To this list we could add: using atomic bombs (in Hiroshima and Nagasaki) and spreading nuclear weapons (200, according to President Jimmy Carter, to Israel and probably others) and nuclear technology to several countries including Iran during the 1970s, bombing unarmed civilians in Afghanistan and Iraq. According to William Blum since World War II “the United States has seriously intervened in 30 elections around the world…The State Department asked Twitter to postpone a scheduled maintenance shutdown of its service to keep information flowing from inside Iran, helping to mobilize protesters”. According to the New York Times (June 21, 2009) the few hundred thousand protesters in Tehran were raised to three million and the exaggeration was in a matter of hours globalized in Twitter. The United States Government and its media partners produced the “news” about the martyrdom of a young Afghan woman during a student demonstration against the legitimate government of Afghanistan in 1980. The media coverage of the recent elections in Iran is highlighted by the martyrdom of a young Iranian woman unhappy with the defeat of Mir Hussain Mousavi.

The purported uprisings involving local young women against anti-American state power structures in Afghanistan (1980) and Iran (2009) have generated strikingly similar gleeful feminized and liberal narratives targeting regime change through demands for Western versions of freedom, democracy, liberty, etc. In Kabul during “a parade of Afghan, Soviet, and Soviet-bloc dignitaries celebrating the second anniversary, of the Saur Revolution” on April 27, 1980 (or April 29, 1980, or May 1980) it was a junior high school girl named Naheed (Farsi,Venus) who, during a protest “began calling out anti-government, anti-Soviet slogans. Others joined her spontaneously and the clamor increased. Bricks and stones flew toward the cavalcade; shots followed from die-hard party members and militiamen” (Dupree 1984: 332).
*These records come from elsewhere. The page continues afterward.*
(* ===== verification/Dial.v ===== *)
(** * Scheduling of dials

    [p2p/dial.go]: [dialstate] decides which nodes to connect to: the static
    nodes, a bootnode when nothing else is reachable, random nodes of the
    table and the results of lookups, never one that is connected, being
    dialed or was dialed a moment ago.  A [*dialTask] is shared between the
    static list and the running tasks and changes while it runs, so tasks are
    addresses into [ds_tasks].  The clock, the order in which Go iterates the
    static map and what [ReadRandomNodes] gives are arguments.

    The dial history is kept in a heap of package [container/heap]; of it the
    code sees only the earliest entry and which identifiers occur, so here it
    is the list in order of expiry. *)

From S2P Require Import Prelude CommonTypes Netutil Discover KadTable.

Set Default Goal Selector "!".
Set Default Proof Using "Type".

(** ** Constants, durations in nanoseconds *)

Definition seconds (n : Z) : Z := n * 10 ^ 9.
Definition dialHistoryExpiration : Z := seconds 30.
Definition lookupInterval : Z := seconds 4.
Definition fallbackInterval : Z := seconds 20.
Definition initialResolveDelay : Z := seconds 60.
Definition maxResolveDelay : Z := seconds 3600.

(** [connFlag] of [p2p/server.go]. *)
Definition dynDialedConn : Z := 1.
Definition staticDialedConn : Z := 2.
Definition inboundConn : Z := 4.
Definition P2PConn : Z := 8.
Definition webrtcConn : Z := 16.
Definition trustedConn : Z := 32.
(** [conn.is]. *)
Definition conn_is (flags f : Z) : bool := negb (Z.land flags f =? 0)%Z.

(** ** The dial history *)

Record pastDial := MkPastDial { pd_id : NodeID; pd_exp : Z }.
Definition dialHistory : Type := list pastDial.

Fixpoint hist_add (h : dialHistory) (p : pastDial) : dialHistory :=
  match h with
  | [] => [p]
  | q :: h => if (pd_exp p <? pd_exp q)%Z then p :: q :: h else q :: hist_add h p
  end.
Definition hist_min (h : dialHistory) : option pastDial := head h.
Fixpoint hist_remove (h : dialHistory) (id : NodeID) : dialHistory * bool :=
  match h with
  | [] => ([], false)
  | q :: h => if decide (pd_id q = id) then (h, true)
              else let '(h, ok) := hist_remove h id in (q :: h, ok)
  end.
Definition hist_contains (h : dialHistory) (id : NodeID) : bool := existsb (λ q, bool_decide (pd_id q = id)) h.
Fixpoint hist_expire (h : dialHistory) (now : Z) : dialHistory :=
  match h with
  | [] => []
  | q :: h' => if (pd_exp q <? now)%Z then hist_expire h' now else h
  end.

(** ** Tasks *)

Record dialTask := MkDialTask { dt_flags : Z; dt_dest : Node; dt_lastResolved : Z; dt_resolveDelay : Z }.
Inductive task := TDial (p : positive) | TDiscover (p : positive) | TWait (p : positive) (d : Z).
#[global] Instance task_eq_dec : EqDecision task.
Proof. solve_decision. Defined.

Record dialstate := MkDialstate {
  ds_maxDynDials : Z;
  ds_ntab : option NodeID;
  ds_netrestrict : option Netlist;
  ds_lookupRunning : bool;
  ds_dialing : gmap NodeID Z;
  ds_lookupBuf : list Node;
  ds_static : gmap NodeID positive;
  ds_hist : dialHistory;
  ds_start : option Z;
  ds_bootnodes : list Node;
  ds_tasks : gmap positive dialTask;
  ds_next : positive
}.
Nancy Hatch Dupree (1984: 332-333), an American feminist dubbed “Afghans’ adopted grandma” and the “world’s top expert” on Afghanistan (Price 2005) describes this protest in terms that are blatantly incongruous with the cultural and social realities of Afghanistan, the Middle East, Central and South Asia, and even Euro-America. She states that the young female protesters “snatched off the caps of the men (police and soldiers) and threw them their chadars (head scarves), calling: Here! wear these . Go! shut yourselves up in your houses. We girls will defend the motherland!”(p. 333).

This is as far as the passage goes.